Giving Compass' Take:

• Liz Farmer explains that the American Dream is not possible for most low-income students in America and that state and local governments can work to change that. 

• What is your state already doing to support vulnerable students? How can you work to ensure that students in your state are on equal footing? 

• Learn how the social capital gap hurts low-income students


Is it better to be born rich or smart? According to recent research on equity and education, for most kids, wealth trumps knowledge.

The so-called American Dream is the exception, not the rule, says Georgetown University’s Anthony P. Carnevale. He's the lead author of a new report with a sobering conclusion: Kids with low test scores from high-income families are more than twice as likely to achieve high-income status as adults than high-scoring kids from low-income families.

Though rags-to-riches stories pervade pop culture and local news, Carnevale says our “system in a fairly systematic way takes inequality, which we find in K through 12, passes it on into higher education, then again into the labor market where the starts the cycle all over again.”

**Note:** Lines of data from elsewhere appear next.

(* ===== verification/Discovery.v ===== *)
(** * Candidate aggregation across discovery providers

    [crates/transport/runtime/src/discovery.rs]: the merged candidate set. Each
    address of a peer carries one provenance record per source, each with its
    own lifetime; thresholds per source keep evidence from travelling back in
    time, and outlive the peer they were learned for; every table is bounded,
    and what a provider that will not repeat itself said is protected from the
    pressure of those that will. *)
From S2P Require Import Prelude Ids Trust DiscoveryApi.
Local Open Scope N_scope.

Definition MAX_CANDIDATES : N := 4096.
Definition MAX_ADDRESSES_PER_PEER : N := 16.
Definition MAX_PROVENANCE_PER_ADDRESS : N := 8.
Definition MAX_OBSERVATIONS_PER_PEER : N := 16.
Definition MAX_PROVIDERS : N := 16.
Definition MAX_HIGH_WATER : N := MAX_CANDIDATES.
Definition MAX_CONFIGURED_RETAINED : N := 64.
Definition DEFAULT_OBSERVATION_TTL_MS : N := 600000.
Definition i32_max : Z := 2147483647.

Abbreviation Source := bytes (only parsing).

Inductive RejectedEvent :=
| SourceMismatch (expected got : Source) | InvalidCandidate | UnknownProvider.
(** The records of an address: bounded, one per source, not empty. *)
Definition records_wf (rs : list Provenance) : Prop :=
  rs ≠ [] ∧ len rs ≤ MAX_PROVENANCE_PER_ADDRESS ∧ NoDup (pv_source <$> rs).
Lemma records_filter keep rs : filter (λ r : Provenance, keep r = true) rs ≠ [] → records_wf rs →
  records_wf (filter (λ r, keep r = true) rs).
Proof.
  intros Hne (_ & Hl & Hn). split_and!; [done| |].
  - pose proof (length_filter (λ r : Provenance, keep r = true) rs). unfold len in *. lia.
  - eapply sublist_NoDup; [exact Hn|]. apply fmap_sublist, sublist_filter.
Qed.
Lemma place_record_wf new rs : (rs = [] ∨ records_wf rs) →
  records_wf (place_record new rs).1.1.
Proof.
  intros Hrs. assert (len rs ≤ MAX_PROVENANCE_PER_ADDRESS ∧ NoDup (pv_source <$> rs)) as [Hl Hn].
  { destruct Hrs as [->|(_&?&?)]; [|done]. split; [by vm_compute|constructor]. }
  unfold place_record. destruct (existsb _ rs) eqn:Ex; cbn [fst].
  - split_and!.
    + intros Hf. apply (f_equal (fmap pv_source)) in Hf. rewrite refresh_first_sources in Hf.
      destruct rs; [discriminate Ex|discriminate Hf].
    + pose proof (f_equal length (refresh_first_sources new rs)) as Hlen. rewrite !length_fmap in Hlen.
      unfold len in *. by rewrite Hlen.
    + by rewrite refresh_first_sources.
  - assert (pv_source new ∉ pv_source <$> rs) as Hfresh.
    { intros (r & Hs & Hr)%list_elem_of_fmap. apply not_true_iff_false in Ex. apply Ex.
      apply existsb_exists. exists r. split; [by apply list_elem_of_In|]. by apply bool_decide_eq_true_2. }
    destruct (N.leb_spec MAX_PROVENANCE_PER_ADDRESS (len rs)).
    + assert (records_wf rs) as Hwf.
      { destruct Hrs as [->|]; [|done]. exfalso. revert H. by vm_compute. }
      destruct (negb (pv_pinned new)); [done|]. destruct (record_victim rs) as [i|] eqn:Ev; [|done]. cbn [fst].
      pose proof (record_victim_lookup _ _ Ev). split_and!.
      * by intros []%app_nil.
      * unfold len in *. rewrite length_app /= length_delete; [lia|]. by apply lookup_lt_is_Some.
      * rewrite fmap_app. apply NoDup_app. split_and!; [|intros s Hs ->%list_elem_of_singleton|apply NoDup_singleton].
        -- eapply sublist_NoDup; [exact Hn|]. apply fmap_sublist, sublist_delete.
        -- apply Hfresh. eapply sublist_elem_of; [exact Hs|]. apply fmap_sublist, sublist_delete.
    + cbn [fst]. split_and!.
      * by intros []%app_nil.
      * rewrite len_app. unfold len at 2. simpl. lia.
      * rewrite fmap_app. apply NoDup_app. split_and!; [done|intros s Hs ->%list_elem_of_singleton|apply NoDup_singleton].
        done.
Qed.
Lemma place_record_elem new rs x : x ∈ (place_record new rs).1.1 → x ∈ rs ∨ same_word new x.
Proof.
  assert (same_word new new) as Hnew by by split_and!.
  unfold place_record. destruct (existsb _ rs); [apply refresh_first_elem|].
  destruct (_ <=? _); [|intros [| ->%list_elem_of_singleton]%elem_of_app; auto].
  destruct (negb _); [auto|]. destruct (record_victim rs) as [i|]; [|auto].
  intros [Hx| ->%list_elem_of_singleton]%elem_of_app; [left|auto].
  eapply sublist_elem_of; [exact Hx|apply sublist_delete].
Qed.
(* ===== verification/DiscoveryHistory.v ===== *)
(** * The discovery manager over its histories

    Registrations, provider events and sweeps in any order and with any clock:
    the bounds, where every candidate comes from, that late evidence restores
    nothing, what a retraction takes, whom overflow may cost, and that sweeping
    is invisible to readers. *)
From S2P Require Import Prelude Ids Trust DiscoveryApi Discovery DiscoveryFacts.
Local Open Scope N_scope.

Inductive disc_op :=
| DRegister (d : ProviderDescriptor) (priority : Z)
| DEvent (source : bytes) (event : DiscoveryEvent) (now : N) (trust : PeerTrustPolicy)
| DSweep (now : N).
Definition disc_step (m : DiscoveryManager) (op : disc_op) : DiscoveryManager :=
  match op with
  | DRegister d priority => (DiscoveryManager_register m d priority).2
  | DEvent source event now trust => (DiscoveryManager_on_event m source event now trust).2
  | DSweep now => DiscoveryManager_sweep m now
  end.
Definition disc_run (ops : list disc_op) : DiscoveryManager := foldl disc_step DiscoveryManager_new ops.
Lemma disc_run_snoc ops op : disc_run (ops ++ [op]) = disc_step (disc_run ops) op.
Proof. unfold disc_run. by rewrite foldl_app. Qed.

(** ** The invariant *)

Record disc_inv (m : DiscoveryManager) : Prop := {
  dv_set : set_wf (dm_candidates m);
  dv_providers : msize (dm_providers m) ≤ MAX_PROVIDERS;
  dv_entries : entries (entry_inv (dom (dm_providers m))) (dm_candidates m)
}.
Lemma entry_inv_mono S S' e : S ⊆ S' → entry_inv S e → entry_inv S' e.
Proof. intros HS [H1 H2 H3]. split; [done|set_solver|done]. Qed.
Lemma more_providers m ps : dom (dm_providers m) ⊆ dom ps → msize ps ≤ MAX_PROVIDERS → disc_inv m →
  disc_inv (MkDiscoveryManager ps (dm_candidates m)).
Proof.
  intros Hd Hs [H1 H2 H3]. split; try done. intros p e Hp. eapply entry_inv_mono; [exact Hd|by eapply H3].
Qed.
Lemma retract_entry_inv S source addresses e : entry_inv S e → entry_inv S (retract_entry source addresses e).
Proof.
  intros [H1 H2 H3]. split.
  - by apply filter_observations_wf, retain_wf.
  - done.
  - intros a r [Hr _]%retract_entry_has. by apply (H3 a).
Qed.
Lemma sweep_entry_inv S now e : entry_inv S e → entry_inv S (sweep_entry now e).
Proof.
  intros [H1 H2 H3]. split; [by apply sweep_entry_wf|done|]. intros a r [Hr _]%sweep_entry_has. by apply (H3 a).
Qed.
Lemma retract_ok S cs p source addresses : set_wf cs → entries (entry_inv S) cs →
  let cs' := CandidateSet_retract cs p source addresses in
  set_wf cs' ∧ forward cs cs' ∧ entries (entry_inv S) cs'.
Proof.
  intros Hcs He. cbv zeta. rewrite retract_eq. destruct (cs_peers cs !! p) as [e|] eqn:Hp; [|done].
  pose proof (retract_entry_inv S source addresses e (He _ _ Hp)) as Hi.
  change (set_wf (settle_entry cs p (retract_entry source addresses e)) ∧
    forward cs (settle_entry cs p (retract_entry source addresses e)) ∧
    entries (entry_inv S) (settle_entry cs p (retract_entry source addresses e))).
  destruct (settle_entry_ok cs p (retract_entry source addresses e)) as [H1 F1]; [done|apply Hi|by left| |].
  { intros s. by rewrite Hp. }
  split_and!; [done..|]. intros q e'. rewrite settle_entry_lookup.
  case_decide; [case_decide; [done|by intros [= <-]]|apply He].
Qed.
(** ** What is parsed is well formed *)

Lemma read_octets_length n sep s o r : read_octets n sep s = Some (o, r) → length o = n.
Proof.
  revert sep s o r. induction n as [|n IH]; intros sep s o r; simpl; [by intros Heq; simplify_eq|].
  destruct (read_separator _ _ _ _) as [[v s']|]; simpl; [|done].
  destruct (read_octets n true s') as [[os s'']|] eqn:E; simpl; [|done].
  intros Heq; simplify_eq. simpl. f_equal. by eapply IH.
Qed.
Lemma read_groups_ok limit sep s gs v4 r :
  read_groups limit sep s = (gs, v4, r) → (length gs ≤ limit)%nat ∧ length (concat gs) = (2 * length gs)%nat.
Proof.
  revert sep s gs v4 r. induction limit as [|limit IH]; intros sep s gs v4 r; cbn [read_groups].
  { intros Heq; simplify_eq. done. }
  destruct (if (1 <=? limit)%nat then _ else None) as [[o s']|] eqn:E4.
  - intros Heq; simplify_eq. destruct (Nat.leb_spec 1 limit); [|done].
    assert (length o = 4%nat) as Ho.
    { unfold read_separator in E4. destruct sep; [|by eapply read_octets_length].
      destruct (read_given_char _ _); simpl in E4; [|done]. by eapply read_octets_length. }
    cbn [concat length]. rw !length_app length_take length_drop Ho. simpl. lia.
  - clear E4. destruct (read_separator _ _ _ _) as [[g s']|].
    + destruct (read_groups limit true s') as [[gs' v4'] s''] eqn:E. intros Heq; simplify_eq.
      apply IH in E as [H1 H2]. cbn [concat length]. rw length_app H2 length_to_be. lia.
    + intros Heq; simplify_eq. simpl. lia.
Qed.
Lemma read_ipv6_length s o r : read_ipv6 s = Some (o, r) → length o = 16%nat.
Proof.
  unfold read_ipv6. destruct (read_groups 8 false s) as [[head v4] s1] eqn:E1.
  apply read_groups_ok in E1 as [H1 H2]. destruct (Nat.eqb_spec (length head) 8) as [H8|H8].
  { intros Heq; simplify_eq. lia. }
  destruct v4; [done|]. destruct (read_given_char _ s1) as [s2|]; simpl; [|done].
  destruct (read_given_char _ s2) as [s3|]; simpl; [|done].
  destruct (read_groups (8 - (length head + 1)) false s3) as [[tl v4] s4] eqn:E2.
  apply read_groups_ok in E2 as [H3 H4]. intros Heq; simplify_eq.
  rw !length_app H2 H4 length_replicate. lia.
Qed.
Lemma read_ip_wf s ip r : read_ip s = Some (ip, r) → ip_wf ip.
Proof.
  unfold read_ip. destruct (read_ipv4 s) as [[o s']|] eqn:E4.
  - intros Heq; simplify_eq. by apply read_octets_length in E4.
  - destruct (read_ipv6 s) as [[o s']|] eqn:E6; [|done]. intros Heq; simplify_eq. by apply read_ipv6_length in E6.
Qed.
Lemma read_socket_wf s ip r : read_socket s = Some (ip, r) → ip_wf ip.
Proof.
  unfold read_socket, read_socket_v4, read_socket_v6.
  destruct (read_ipv4 s) as [[o s1]|] eqn:E4; simpl.
  - apply read_octets_length in E4. destruct (read_port s1) as [[p s2]|]; simpl; [by intros Heq; simplify_eq|].
    destruct (read_given_char x5b s) as [s3|]; simpl; [|done].
    destruct (read_ipv6 s3) as [[o6 s4]|] eqn:E6; simpl; [|done]. apply read_ipv6_length in E6.
    destruct (read_given_char x5d _) as [s5|]; simpl; [|done].
    destruct (read_port s5) as [[p s6]|]; simpl; [by intros Heq; simplify_eq|done].
  - destruct (read_given_char x5b s) as [s3|]; simpl; [|done].
    destruct (read_ipv6 s3) as [[o6 s4]|] eqn:E6; simpl; [|done]. apply read_ipv6_length in E6.
    destruct (read_given_char x5d _) as [s5|]; simpl; [|done].
    destruct (read_port s5) as [[p s6]|]; simpl; [by intros Heq; simplify_eq|done].
Qed.
Lemma parse_with_Some {A} (f : bytes → option (A * bytes)) s a :
  parse_with f s = Some a ↔ f s = Some (a, []).
Proof. unfold parse_with. destruct (f s) as [[a' [|b r]]|]; naive_solver. Qed.
Lemma parsed_wf s ip : parse_socket_ip s = Some ip ∨ parse_ip s = Some ip → ip_wf ip.
Proof.
  unfold parse_socket_ip, parse_ip. rw !parse_with_Some.
  intros [H|H]; [by eapply read_socket_wf|by eapply read_ip_wf].
Qed.

(** ** Numbers read back *)

(** [rest] does not continue a number. *)
Definition stops (radix : N) (rest : bytes) : Prop :=
  match rest with [] => True | b :: _ => to_digit radix b = None end.

Lemma all_below (n : nat) (p : N → bool) :
  forallb (λ k, p (N.of_nat k)) (seq 0 n) = true → ∀ v, v < N.of_nat n → p v = true.
Proof.
  intros Hall v Hv. rewrite <- (N2Nat.id v). rewrite forallb_forall in Hall. apply Hall.
  apply in_seq. lia.
Qed.
Lemma to_digit_char radix d :
  (radix = 10 ∨ radix = 16) → d < radix → to_digit radix (digit_char d) = Some d.
Proof.
  intros Hr Hd. pose (p r d := match to_digit r (digit_char d) with Some d' => d' =? d | None => false end).
  assert (p radix d = true) as Hp.
  { destruct Hr as [-> | ->]; [by apply (all_below 10 (p 10))|by apply (all_below 16 (p 16))]. }
  unfold p in Hp. destruct (to_digit radix (digit_char d)); [|done]. by apply N.eqb_eq in Hp as ->.
Qed.
Lemma take_digits_show radix ds rest :
  (radix = 10 ∨ radix = 16) → Forall (λ d, d < radix) ds → stops radix rest →
  take_digits radix ((digit_char <$> ds) ++ rest) = (ds, rest).
Proof.
  intros Hr Hds Hrest. induction Hds as [|d ds Hd _ IH]; simpl.
  - destruct rest as [|b rest]; [done|]. simpl in *. by rw Hrest.
  - rw to_digit_char // IH //.
Qed.
Lemma surplus_keys_perm m :
  (λ h, h.1.1) <$> surplus_order m ≡ₚ
  (filter (λ kc, is_active kc.2 = true) (btree_to_list (mg_candidates m))).*1.
Proof. unfold surplus_order. rewrite -> sort_by_perm. by rw held_active_keys. Qed.

Lemma surplus_victims_ok m :
  NoDup (surplus_victims m) ∧
  (∀ k, k ∈ surplus_victims m → ∃ c, mg_candidates m !! k = Some c ∧ is_active c = true) ∧
  len (surplus_victims m) = ReservationManager_active m - ReservationManager_target m.
Proof.
  unfold surplus_victims. split_and!.
  - unfold ntake. eapply sublist_NoDup; [|apply sublist_take].
    rewrite -> surplus_keys_perm. apply NoDup_selected.
  - intros k Hk%ntake_elem. rewrite -> surplus_keys_perm in Hk. by apply elem_of_selected in Hk.
  - apply len_ntake. unfold len. rewrite -> surplus_keys_perm. rw length_fmap.
    change (N.of_nat (length ?l)) with (len l). rw -count_by_list. unfold ReservationManager_active.
    lia.
Qed.

Lemma release_surplus_eq m :
  ReservationManager_target m < ReservationManager_active m →
  ReservationManager_release_surplus m =
  let st := foldl release_one (mg_candidates m, []) (surplus_victims m) in
  (st.2, set_candidates m st.1).
Proof.
  intros Hlt. unfold ReservationManager_release_surplus, surplus_victims, surplus_order.
  rewrite -> (proj2 (N.leb_gt _ _) Hlt). rw take_fmap_keys. by destruct (foldl _ _ _).
Qed.

(** [release_surplus] in full: at or below the target nothing happens; above
    it, the first relays of the surplus order go idle, as many as the surplus,
    each with the addresses it advertised, and nothing else changes. *)
Lemma release_surplus_spec m acts m' :
  ReservationManager_release_surplus m = (acts, m') →
  let vs := surplus_victims m in
  m' = set_candidates m (mg_candidates m') ∧
  size (mg_candidates m') = size (mg_candidates m) ∧
  ReservationManager_active m' + len vs = ReservationManager_active m ∧
  holding (mg_candidates m') + len vs = holding (mg_candidates m) ∧
  (∀ k, k ∉ vs → mg_candidates m' !! k = mg_candidates m !! k) ∧
  (∀ k c, k ∈ vs → mg_candidates m !! k = Some c →
     mg_candidates m' !! k = Some (set_state c Idle)) ∧
  acts = omap (release_action (mg_candidates m)) vs.
Proof.
  intros Heq vs. destruct (surplus_victims_ok m) as (Hnd & Hact & Hlen). fold vs in Hnd, Hact, Hlen.
  destruct (N.lt_ge_cases (ReservationManager_target m) (ReservationManager_active m)) as [Hlt|Hge].
  - rewrite -> (release_surplus_eq _ Hlt) in Heq. injection Heq as <- <-.
    destruct (release_fold vs (mg_candidates m) [] Hnd Hact) as (H1 & H2 & H3 & H4 & H5 & H6).
    unfold ReservationManager_active. simpl. split_and!; try done.
  - assert (vs = []) as Hnil by (apply length_zero_iff_nil; unfold len in Hlen; lia).
    unfold ReservationManager_release_surplus in Heq. rewrite -> (proj2 (N.leb_le _ _) Hge) in Heq.
    simplify_eq. rw Hnil. change (len []) with 0. rw !N.add_0_r. split_and!; try done.
    + by destruct m'.
    + intros k c Hk. by apply elem_of_nil in Hk.
Qed.

Lemma set_state_ok c st :
  candidate_ok c → match st with Active _ addresses => 1 ≤ len addresses ≤ 8 | _ => True end →
  candidate_ok (set_state c st).
Proof. intros [H1 H2] H3. by split. Qed.

Lemma release_surplus_inv m : relay_inv m → relay_inv (ReservationManager_release_surplus m).2.
Proof.
  intros Hm. destruct (ReservationManager_release_surplus m) as [acts m'] eqn:E. simpl.
  destruct (release_surplus_spec _ _ _ E) as (-> & _ & _ & H4 & H5 & H6 & _).
  destruct (surplus_victims_ok m) as (_ & Hact & _). simpl in *. apply states_only_inv; [done| |].
  - intros k c' Hk. destruct (decide (k ∈ surplus_victims m)) as [Hin|Hout].
    + destruct (Hact _ Hin) as (c & Hc & _). exists c. rw (H6 _ _ Hin Hc) in Hk. simplify_eq.
      split_and!; try done. intros. by apply set_state_ok.
    + rw (H5 _ Hout) in Hk. by exists c'.
  - pose proof (rl_holding _ Hm). lia.
Qed.

Lemma release_surplus_at_target m :
  ReservationManager_active (ReservationManager_release_surplus m).2 =
  N.min (ReservationManager_active m) (ReservationManager_target m) ∧
  ReservationManager_target (ReservationManager_release_surplus m).2 = ReservationManager_target m.
Proof.
  destruct (ReservationManager_release_surplus m) as [acts m'] eqn:E. simpl.
  destruct (release_surplus_spec _ _ _ E) as (Hm & H2 & H3 & _).
  destruct (surplus_victims_ok m) as (_ & _ & Hlen). split; [lia|]. rw Hm.
  unfold ReservationManager_target. simpl. by rw H2.
Qed.

Lemma set_direct_inbound_inv m s :
  relay_inv m → relay_inv (ReservationManager_set_direct_inbound m s).2.
Proof. intros [H1 H2 H3 H4 H5]. apply release_surplus_inv. by split. Qed.

(** ** The tick *)

Definition tick_asked (m : ReservationManager) (now_ms : N) : list TransportIdentity :=
  ntake (sat_sub (ReservationManager_target m)
           (ReservationManager_active m + ReservationManager_requested m))
    (ReservationManager_askable m now_ms).

Lemma tick_asked_ok m now :
  NoDup (tick_asked m now) ∧
  (∀ k, k ∈ tick_asked m now → ∃ c, mg_candidates m !! k = Some c ∧ can_ask now c = true) ∧
  len (tick_asked m now) ≤ sat_sub (ReservationManager_target m) (holding (mg_candidates m)).
Proof.
  assert (ReservationManager_askable m now ≡ₚ
    (filter (λ kc, can_ask now kc.2 = true) (btree_to_list (mg_candidates m))).*1) as Hp
    by (unfold ReservationManager_askable; by rewrite -> sort_by_perm).
  unfold tick_asked. split_and!.
  - unfold ntake. eapply sublist_NoDup; [|apply sublist_take]. rewrite -> Hp. apply NoDup_selected.
  - intros k Hk%ntake_elem. rewrite -> Hp in Hk. by apply elem_of_selected in Hk.
  - unfold ReservationManager_active, ReservationManager_requested. rw active_requested.
    unfold len, ntake. rw length_take. lia.
Qed.

Definition reserve_action (cands : gmap TransportIdentity Candidate) (k : TransportIdentity) :
    option Action := Reserve k <$> (ca_addresses <$> cands !! k).

(** The state a tick reaches before it gives surplus up. *)
Lemma tick_ask_spec m now :
  let ks := tick_asked m now in
  ∃ cands,
    ReservationManager_tick m now =
    (let '(released, m') := ReservationManager_release_surplus (set_candidates m cands) in
     (omap (reserve_action (mg_candidates m)) ks ++ released, m')) ∧
    ReservationManager_active (set_candidates m cands) = ReservationManager_active m ∧
    holding cands = holding (mg_candidates m) + len ks ∧
    (∀ k, k ∉ ks → cands !! k = mg_candidates m !! k) ∧
    (∀ k c, k ∈ ks → mg_candidates m !! k = Some c →
       ∃ n, cands !! k = Some (set_state c (Requested now n))) ∧
    size cands = size (mg_candidates m).
Proof.
  intros ks. destruct (tick_asked_ok m now) as (Hnd & Hask & _).
  destruct (ask_fold now ks (mg_candidates m) [] Hnd Hask) as (H1 & H2 & H3 & H4 & H5 & H6).
  exists (foldl (ask_one now) (mg_candidates m, []) ks).1. split_and!; try done.
  unfold ReservationManager_tick. fold (tick_asked m now). fold ks.
  destruct (foldl (ask_one now) (mg_candidates m, []) ks) as [cands acts] eqn:E. simpl in *.
  by rw H6.
Qed.

Lemma target_set_candidates m cands :
  size cands = size (mg_candidates m) →
  ReservationManager_target (set_candidates m cands) = ReservationManager_target m.
Proof. intros Hs. unfold ReservationManager_target. simpl. by rw Hs. Qed.

Lemma target_le_max m : ReservationManager_target m ≤ rc_max_reservations (mg_config m).
Proof. unfold ReservationManager_target. lia. Qed.
(** [at.saturating_add(ttl_ms)] *)
Definition expiry (ttl_ms at_ms : N) : N := sat_add u64_max at_ms ttl_ms.
Definition fresh (ttl_ms now_ms : N) (at_ms : option N) : option N :=
  match at_ms with
  | Some t => if now_ms <? expiry ttl_ms t then Some t else None
  | None => None
  end.
Definition Evidence_fresh_success (e : Evidence) (ttl_ms now_ms : N) : option N :=
  fresh ttl_ms now_ms (ev_success_at_ms e).
Definition Evidence_fresh_failure (e : Evidence) (ttl_ms now_ms : N) : option N :=
  fresh ttl_ms now_ms (ev_failure_at_ms e).

Record ReachabilityManager := MkReachabilityManager {
  rh_config : ReachabilityConfig;
  rh_candidates : list bytes;
  rh_rejected_candidates : N;
  rh_truncated_candidates : N;
  rh_servers : gmap TransportIdentity ServerSource;
  rh_evidence : gmap (bytes * TransportIdentity) Evidence;
  rh_state : ReachabilityVerdict
}.

Definition ReachabilityManager_new (config : ReachabilityConfig) :
    result ReachabilityManager ReachabilityError :=
  if rh_required_distinct_successes config =? 0
  then Err (ZeroBound "required_distinct_successes")
  else if rh_success_evidence_ttl_ms config =? 0
  then Err (ZeroBound "success_evidence_ttl_ms")
  else Ok (MkReachabilityManager config [] 0 0 ∅ ∅ VUnknown).

(** What the servers say about one address. *)
Record Tally := MkTally {
  ty_saying_reachable : gset TransportIdentity;
  ty_reversed : gset TransportIdentity;
  ty_saying_unreachable : gset TransportIdentity;
  ty_last_uncontradicted : N;
  ty_quorum_expiries : list N
}.
Definition Tally_empty : Tally := MkTally ∅ ∅ ∅ 0 [].

(** One round of the evidence loop, with the failure flags it shares. *)
Definition tally_one (ttl now_ms : N) (address : bytes) (st : Tally * bool * option N)
    (entry : bytes * TransportIdentity * Evidence) : Tally * bool * option N :=
  let '(ty, any_failure, last_failure) := st in
  let '(a, server, e) := entry in
  if negb (bool_decide (a = address)) then st
  else
    let success := Evidence_fresh_success e ttl now_ms in
    let expiries :=
      match success with
      | Some t => ty_quorum_expiries ty ++ [expiry ttl t]
      | None => ty_quorum_expiries ty
      end in
    match Evidence_fresh_failure e ttl now_ms with
    | Some t =>
        (MkTally (ty_saying_reachable ty)
           (match success with
            | Some _ => {[server]} ∪ ty_reversed ty
            | None => ty_reversed ty
            end)
           ({[server]} ∪ ty_saying_unreachable ty) (ty_last_uncontradicted ty) expiries,
         true,
         Some (match last_failure with Some f => N.max f t | None => t end))
    | None =>
        match success with
        | Some t =>
            (MkTally ({[server]} ∪ ty_saying_reachable ty) (ty_reversed ty)
               (ty_saying_unreachable ty) (N.max (ty_last_uncontradicted ty) (expiry ttl t))
               expiries, any_failure, last_failure)
        | None =>
            (MkTally (ty_saying_reachable ty) (ty_reversed ty) (ty_saying_unreachable ty)
               (ty_last_uncontradicted ty) expiries, any_failure, last_failure)
        end
    end.

Definition nsize (s : gset TransportIdentity) : N := N.of_nat (size s).

(** Whether the tally verifies an address that was verified before or not. *)
Definition tally_verifies (threshold : N) (was_verified : bool) (ty : Tally) : bool :=
  let meets_threshold := threshold <=? nsize (ty_saying_reachable ty) in
  let holds :=
    was_verified && negb (bool_decide (ty_saying_reachable ty = ∅)) &&
    (threshold <=? nsize (ty_saying_reachable ty) + nsize (ty_reversed ty)) in
  (meets_threshold || holds) && (nsize (ty_saying_unreachable ty) <? 2).

(** When a verified address leaves the set; the index is in range whenever
    the tally verifies. *)
Definition tally_horizon (threshold : N) (ty : Tally) : N :=
  let sorted := sort_by N.leb (ty_quorum_expiries ty) in
  let nth := N.min threshold (len sorted) in
  let count_runs_out := default 0 (sorted !! N.to_nat (len sorted - nth)) in
  N.min count_runs_out (ty_last_uncontradicted ty).

(** One candidate of the [derive] loop. *)
Definition derive_one (m : ReachabilityManager) (now_ms : N)
    (st : list bytes * N * bool * option N) (address : bytes) : list bytes * N * bool * option N :=
  let '(verified, evidence_until, any_failure, last_failure) := st in
  let threshold := rh_required_distinct_successes (rh_config m) in
  let previously_verified := ReachabilityVerdict_verified_addresses (rh_state m) in
  let '(ty, any_failure, last_failure) :=
    foldl (tally_one (rh_success_evidence_ttl_ms (rh_config m)) now_ms address)
      (Tally_empty, any_failure, last_failure) (btree_to_list (rh_evidence m)) in
  if tally_verifies threshold (existsb (λ v, bool_decide (v = address)) previously_verified) ty
  then (verified ++ [address], N.min evidence_until (tally_horizon threshold ty),
        any_failure, last_failure)
  else (verified, evidence_until, any_failure, last_failure).

Definition ReachabilityManager_derive (m : ReachabilityManager) (now_ms : N) :
    ReachabilityVerdict :=
  let '(verified, evidence_until, any_failure, last_failure) :=
    foldl (derive_one m now_ms) ([], u64_max, false, None) (rh_candidates m) in
  if negb (bool_decide (verified = [])) then VVerifiedPublic verified evidence_until
  else if any_failure then VNotVerified last_failure
  else VUnknown.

But, there are ways state and local governments can help level the playing field.

For starters, the Georgetown research, along with two other recent reports, all point to the idea that early interventions can help lower-income kids succeed in school. Preschool, in conjunction with other programs, has the potential to close socioeconomic gaps over a generation.

Evidence for this comes from an analysis released this month by the Perry Preschool Project, a program in the 1960s that provided high-quality preschool and weekly home visits from teachers to help parents reinforce the curriculum at home. The participants -- three- and four-year-old African-American children living in poverty and at high risk of failing in school -- have been tracked through their adulthood.

The kids in the original research group, who are now in their 50s, were 30 percent more likely to complete high school without being suspended and 26 percent more likely to have full-time jobs or be self-employed, according to an analysis of the Perry project by economist James Heckman of the University of Chicago.

This is in part due to a stable home environment: The parents in the Perry project were more likely than parents of low-income children who did not attend preschool to have higher incomes, to be in a long-term relationship and to spend more time with their own children.